Van Cauter also showed that sleep-deprived subjects had reduced levels of leptin, a molecule secreted by fat cells that acts in the brain to inhibit appetite. “During nights of sleep deprivation, you feel that your eating goes wacky,” says Stickgold. “Up at 2 a.m., working on a paper, a steak or pasta is not very attractive. You’ll grab the candy bar instead. It probably has to do with the glucose regulation going off. It could be that a good chunk of our epidemic of obesity is actually an epidemic of sleep deprivation.”
Furthermore, “Many children in our society don’t get adequate amounts of sleep,” Czeisler says. “Contrary to what one might expect, it’s common to see irritability and hyperactivity in sleep-deprived children. Is it really surprising that we treat them with wake-promoting drugs like Ritalin?” Schools and athletic programs press children to stay awake longer, and some children may be chronically sleep-deprived. Czeisler once took his daughter to a swim-team practice that ran from eight to nine o’clock at night, and told the coaches that this was too late an hour for children. “They looked at me like I was from another planet,” he recalls. “They said, ‘This is when we can get the pool.’”

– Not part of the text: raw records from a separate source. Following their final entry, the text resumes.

(* ===== verification/TaskRender.v ===== *)
(** * Filling a task in for one node (internal/tasks/render.go) *)

From S2P Require Import Prelude GoStrings GoTime TaskModel TaskRefs.

(** The errors [Render] returns: an input that is required and missing, and a
    reference nothing defines.  [NilBody] stands for the nil dereference of a
    step whose [Kind] names a pointer that is not set, which the source
    panics at. *)
Inductive RenderError : Type :=
| InputMissing (name : string)
| UndefinedRef (name : string)
| NilBody (kind : string).
#[export] Instance RenderError_eq_dec : EqDecision RenderError.
Proof. solve_decision. Defined.

Record NodeVars : Type := mkNodeVars { nv_Name : string; nv_Address : string }.

Definition quote_char : ascii := "'".

(** One POSIX shell word: single quotes, each inner one closed, escaped and
    reopened. *)
Definition ShellQuote (s : string) : string :=
  "'" +:+ replaceByte s quote_char "'\''" +:+ "'".

Record renderer : Type := mkRenderer {
  r_values : gmap string string;
  r_raw : gmap string bool;
}.

(** The error the renderer holds, the first one set. *)
Definition r_err : Type := option RenderError.
Definition set_err (e : r_err) (new : RenderError) : r_err :=
  match e with None => Some new | Some _ => e end.

(** What one reference is replaced by. *)
Definition fill_ref (r : renderer) (quote : bool) (m : ref_match) (whole : string) (err : r_err) : string * r_err :=
  match r_values r !! rm_name m with
  | None => (whole, set_err err (UndefinedRef (rm_name m)))
  | Some v =>
      if quote && negb (default false (r_raw r !! rm_name m)) then (ShellQuote v, err)
      else (v, err)
  end.

(** [ReplaceAllStringFunc] over the matches of [s], from offset [last]. *)
Fixpoint fill_from (r : renderer) (s : string) (quote : bool) (l : list ref_match) (last : nat) (err : r_err)
    : string * r_err :=
  match l with
  | [] => (sdrop last s, err)
  | m :: l =>
      let before := stake (rm_start m - last) (sdrop last s) in
      let whole := stake (rm_end m - rm_start m) (sdrop (rm_start m) s) in
      let '(w, err) := fill_ref r quote m whole err in
      let '(rest, err) := fill_from r s quote l (rm_end m) err in
      (before +:+ w +:+ rest, err)
  end.

Definition fill (r : renderer) (s : string) (quote : bool) (err : r_err) : string * r_err :=
  fill_from r s quote (findAllRefs s) 0 err.

Definition is_list_sep (c : ascii) : bool :=
  existsb (Ascii.eqb c) (map ascii_of_nat [44; 32; 9; 10]%nat).

(** The names of a packages list: a reference may hold several. *)
Fixpoint packageNames_fill (r : renderer) (items : list string) (err : r_err) : list string * r_err :=
  match items with
  | [] => ([], err)
  | it :: items =>
      if negb (hasRef it) then
        let '(out, err) := packageNames_fill r items err in (it :: out, err)
      else
        let '(v, err) := fill r it false err in
        let '(out, err) := packageNames_fill r items err in
        (fieldsFunc v is_list_sep ++ out, err)
  end.

Definition packageList (r : renderer) (items : option (list string)) (err : r_err) : option (list string) * r_err :=
  match items with
  | None => (None, err)
  | Some items => let '(out, err) := packageNames_fill r items err in (Some out, err)
  end.

(** The renderer of a run: the inputs with their defaults, or the first
    required one that has no value; then the node's variables. *)
Fixpoint render_inputs (l : list Input) (inputs : gmap string string) (r : renderer) : result RenderError renderer :=
  match l with
  | [] => Ok r
  | i :: l =>
      let v := default "" (inputs !! in_Name i) in
      let v := if v ==s "" then in_Default i else v in
      if (v ==s "") && in_Required i then Err (InputMissing (in_Name i))
      else
        render_inputs l inputs
          (mkRenderer (<[in_Name i := v]> (r_values r)) (<[in_Name i := in_Raw i]> (r_raw r)))
  end.

Definition node_values (r : renderer) (node : NodeVars) : renderer :=
  mkRenderer (<[refNodeAddress := nv_Address node]> (<[refNodeName := nv_Name node]> (r_values r))) (r_raw r).

Definition empty_spec (t : Task) (i : nat) (kind : string) : JobSpec :=
  mkJobSpec "" "" (tk_Name t) (Z.of_nat i) kind false None None None None None None.

(** One step's body, by its kind: the spec and the renderer's error. *)
Definition render_step (r : renderer) (t : Task) (i : nat) (s : Step) : result RenderError (JobSpec * r_err) :=
  let spec := empty_spec t i (sp_Kind s) in
  if sp_Kind s ==s StepPackages then
    match sp_Packages s with
    | None => Err (NilBody StepPackages)
    | Some p =>
        let '(up, err) := packageList r (pk_Upgrade p) None in
        let '(ins, err) := packageList r (pk_Install p) err in
        let '(rem, err) := packageList r (pk_Remove p) err in
        Ok (mkJobSpec "" "" (tk_Name t) (Z.of_nat i) (sp_Kind s) false
              (Some (mkPackagesStep (pk_Update p) (pk_UpgradeAll p) up ins rem))
              None None None None None, err)
    end
  else if sp_Kind s ==s StepService then
    match sp_Service s with
    | None => Err (NilBody StepService)
    | Some sv =>
        let '(name, err) := fill r (sv_Name sv) false None in
        Ok (mkJobSpec "" "" (tk_Name t) (Z.of_nat i) (sp_Kind s) false
              None (Some (mkServiceStep name (sv_Action sv))) None None None None, err)
    end
  else if sp_Kind s ==s StepCommand then
    match sp_Command s with
    | None => Err (NilBody StepCommand)
    | Some c =>
        let '(run, err) := fill r (cm_Run c) true None in
        let '(script, err) := fill r (cm_Script c) true err in
        Ok (mkJobSpec "" "" (tk_Name t) (Z.of_nat i) (sp_Kind s) false
              None None (Some (mkCommandStep run script (cm_Timeout c))) None None None, err)
    end
  else if sp_Kind s ==s StepFile then
    match sp_File s with
    | None => Err (NilBody StepFile)
    | Some f =>
        let '(p, err) := fill r (fl_Path f) false None in
        let '(c, err) := fill r (fl_Content f) false err in
        let '(o, err) := fill r (fl_Owner f) false err in
        Ok (mkJobSpec "" "" (tk_Name t) (Z.of_nat i) (sp_Kind s) false
              None None None (Some (mkFileStep p c (fl_Mode f) o)) None None, err)
    end
  else if sp_Kind s ==s StepStack then
    match sp_Stack s with
    | None => Err (NilBody StepStack)
    | Some st =>
        let '(n, err) := fill r (st_Name st) false None in
        let '(c, err) := fill r (st_Compose st) false err in
        Ok (mkJobSpec "" "" (tk_Name t) (Z.of_nat i) (sp_Kind s) false
              None None None None (Some (mkStackStep n c (st_Up st))) None, err)
    end
  else if sp_Kind s ==s StepReboot then
    match sp_Reboot s with
    | None => Err (NilBody StepReboot)
    | Some rb =>
        Ok (mkJobSpec "" "" (tk_Name t) (Z.of_nat i) (sp_Kind s) false
              None None None None None (Some rb), None)
    end
  else Ok (spec, None).

Fixpoint render_steps (r : renderer) (t : Task) (i : nat) (steps : list Step) : result RenderError (list JobSpec) :=
  match steps with
  | [] => Ok []
  | s :: steps =>
      x <-? render_step r t i s ;;
      match x.2 with
      | Some e => Err e
      | None => specs <-? render_steps r t (S i) steps ;; Ok (x.1 :: specs)
      end
  end.

Definition Render (t : Task) (inputs : gmap string string) (node : NodeVars) : result RenderError (list JobSpec) :=
  r <-? render_inputs (tk_Inputs t) inputs (mkRenderer ∅ ∅) ;;
  render_steps (node_values r node) t 0 (tk_Steps t).

(** ** A shell word, as POSIX reads one

    The reference reader for the theorem on [ShellQuote]: quotes and escapes
    are removed as the shell does; a double quote, a dollar or a backquote is
    outside its scope. *)

Fixpoint take_quoted (s : list ascii) : option (list ascii * list ascii) :=
  match s with
  | [] => None
  | c :: s =>
      if Ascii.eqb c quote_char then Some ([], s)
      else (fun '(a, b) => (c :: a, b)) <$> take_quoted s
  end.

Definition is_word_end (c : ascii) : bool :=
  existsb (Ascii.eqb c) (map ascii_of_nat [32; 9; 10]%nat ++ list_ascii_of_string ";&|()<>").
Definition is_expansion (c : ascii) : bool :=
  existsb (Ascii.eqb c) (map ascii_of_nat [34; 36; 96]%nat).

Fixpoint shell_word (fuel : nat) (s : list ascii) : option (list ascii * list ascii) :=
  match fuel with
  | O => None
  | S fuel =>
      match s with
      | [] => Some ([], [])
      | c :: s' =>
          if is_word_end c then Some ([], s)
          else if is_expansion c then None
          else if Ascii.eqb c quote_char then
            match take_quoted s' with
            | None => None
            | Some (a, b) => (fun '(w, r) => (a ++ w, r)) <$> shell_word fuel b
            end
          else if Ascii.eqb c "\" then
            match s' with
            | [] => None
            | d :: s'' => (fun '(w, r) => (d :: w, r)) <$> shell_word fuel s''
            end
          else (fun '(w, r) => (c :: w, r)) <$> shell_word fuel s'
      end
  end.

(** A text that ends a word: nothing, or a blank, newline or operator. *)
Definition word_boundary (rest : list ascii) : bool :=
  match rest with [] => true | c :: _ => is_word_end c end.
(** The step's body by its kind. *)
Definition step_body (name : string) (coe : bool) (kind : string) (body : Node) : M Step :=
  let what := Sprintf "the %s step" [FStr kind] in
  if kind ==s StepPackages then
    b <- p_packages body what ;; mret (mkStep name coe kind b None None None None None)
  else if kind ==s StepService then
    b <- p_service body what ;; mret (mkStep name coe kind None b None None None None)
  else if kind ==s StepCommand then
    b <- p_command body what ;; mret (mkStep name coe kind None None b None None None)
  else if kind ==s StepFile then
    b <- p_file body what ;; mret (mkStep name coe kind None None None b None None)
  else if kind ==s StepStack then
    b <- p_stack body what ;; mret (mkStep name coe kind None None None None b None)
  else if kind ==s StepReboot then
    b <- p_reboot body what ;; mret (mkStep name coe kind None None None None None b)
  else mret (mkStep name coe kind None None None None None None).

Definition p_step (n : Node) (index : nat) : M (option Step) :=
  let what := Sprintf "step %d" [FInt (Z.of_nat index + 1)] in
  entries <- mapping n what ;;
  match entries with
  | None => mret None
  | Some l =>
      keys <- step_keys what l ∅ None ;;
      let '(common, kind) := keys in
      name <- str common "name" what false n ;;
      coe <- p_boolean common "continue_on_error" what false ;;
      match kind with
      | None =>
          let reported := existsb (fun e => negb (bool_decide (is_Some (common !! n_Value (e_key e))))) l in
          mwhen (negb reported)
            (addf (n_Line n) (Sprintf "%s has no kind; a step is one of %s" [FMsg what; FStr (join stepKinds ", ")])) ;;;
          mret None
      | Some e =>
          let body :=
            if isNull (e_val e) then mkNode MappingNode 0 "" "" [] (n_Line (e_key e)) else e_val e in
          s <- step_body (text_of name) coe (n_Value (e_key e)) body ;;
          mret (Some s)
      end
  end.

Fixpoint p_steps (l : list Node) (index : nat) : M (list Step) :=
  match l with
  | [] => mret []
  | n :: l =>
      s <- p_step n index ;;
      out <- p_steps l (S index) ;;
      mret (match s with Some s => s :: out | None => out end)
  end.

(** ** The document *)

(** The [batch] key: [Decode] into [t.Batch], which starts as 1. *)
Definition p_batch (f : fieldmap) : M Z :=
  match (if present f "batch" then f !! "batch" else None) with
  | None => mret 1
  | Some e =>
      let v := e_val e in
      match (if kind_is v ScalarNode then node_decode_int v else None) with
      | Some z =>
          if z <? 1 then
            addf (n_Line v) (Sprintf "batch must be a whole number of 1 or more" []) ;;; mret 1
          else mret z
      | None =>
          addf (n_Line v) (Sprintf "batch must be a whole number of 1 or more" []) ;;; mret 1
      end
  end.

(** The [steps] key. *)
Definition p_stepList (f : fieldmap) (doc : Node) : M (list Step) :=
  match (if present f "steps" then f !! "steps" else None) with
  | None =>
      addf (match f !! "steps" with Some e => n_Line (e_key e) | None => n_Line doc end)
        (Sprintf "%q is required in the task" [FStr "steps"]) ;;;
      mret []
  | Some e =>
      let v := e_val e in
      if negb (kind_is v SequenceNode) then
        addf (n_Line v) (Sprintf "steps must be a list" []) ;;; mret []
      else
        mwhen (length (n_Content v) =? 0)%nat
          (addf (n_Line (e_key e)) (Sprintf "a task needs at least one step" [])) ;;;
        mwhen (MaxSteps <? length (n_Content v))%nat
          (addf (n_Line (e_key e)) (Sprintf "the task has %d steps; a task has at most %d steps"
             [FInt (Z.of_nat (length (n_Content v))); FInt (Z.of_nat MaxSteps)])) ;;;
        p_steps (n_Content v) 0
  end.

Definition task_keys : list string :=
  ["name"; "description"; "inputs"; "targets"; "batch"; "stop_on_failure"; "steps"].

(** The document node under the root. *)
Definition doc_node (root : Node) : Node :=
  match n_Kind root, n_Content root with
  | DocumentNode, [doc] => doc
  | _, _ => root
  end.

Definition p_task (root : Node) : M (option Task) :=
  let doc := doc_node root in
  let what := Sprintf "the task" [] in
  f <- fields doc what task_keys ;;
  match f with
  | None => mret None
  | Some f =>
      name <- str f "name" what true doc ;;
      (match name with
       | None => skip
       | Some (s, v) =>
           mwhen (trimSpace s ==s "") (addf (n_Line v) (Sprintf "the task's name is blank" []))
       end) ;;;
      desc <- str f "description" what false doc ;;
      inputs <-
        (match (if present f "inputs" then f !! "inputs" else None) with
         | None => mret []
         | Some e => p_inputList (e_val e)
         end) ;;
      targets <-
        (match (if present f "targets" then f !! "targets" else None) with
         | None => mret (mkTargets None None None)
         | Some e => p_targets (e_val e)
         end) ;;
      batch <- p_batch f ;;
      stop <- p_boolean f "stop_on_failure" what true ;;
      steps <- p_stepList f doc ;;
      mret (Some (mkTask (text_of name) (text_of desc) inputs targets batch stop steps))
  end.

Definition new_parser : parser := mkParser [] ∅ ∅.

(** Problems in the order of their lines, those of a line as found. *)
Fixpoint insert_problem (x : Problem) (l : list Problem) : list Problem :=
  match l with
  | [] => [x]
  | y :: l' => if pr_Line x <=? pr_Line y then x :: l else y :: insert_problem x l'
  end.
Definition sort_problems (l : list Problem) : list Problem := foldr insert_problem [] l.

(** [yamlLine]: the number after the first "line " with digits behind it. *)
Fixpoint span_digits (s : string) : string :=
  match s with
  | String c s => if is_digit c then String c (span_digits s) else ""
  | EmptyString => ""
  end.
Fixpoint yamlLine (s : string) : option string :=
  let ds := span_digits (sdrop 5 s) in
  if hasPrefix s "line " && negb (ds ==s "") then Some ds
  else match s with
       | EmptyString => None
       | String _ s => yamlLine s
       end.

Definition syntaxProblem (err : string) : Problem :=
  let msg := trimPrefix err "yaml: " in
  let line :=
    match yamlLine msg with
    | Some ds => default 1 (atoi ds)
    | None => 1
    end in
  mkProblem line (Sprintf "not valid YAML: %s" [FStr msg]).

(** The parser's answer on a decoded document. *)
Definition parse_tree (root : Node) : option Task * list Problem :=
  let '(task, p) := p_task root new_parser in
  match p_problems p with
  | [] => (task, [])
  | ps => (None, sort_problems ps)
  end.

Stickgold compares sleep deprivation to eating disorders. “Twenty years ago, bulimics probably thought they had the best of all worlds,” he says. “They could eat all they wanted and never gain weight. Now we know that they were and are doing major damage to their bodies and suffering major psychological damage. We live in a world of sleep bulimia, where we binge on weekends and purge during the week.”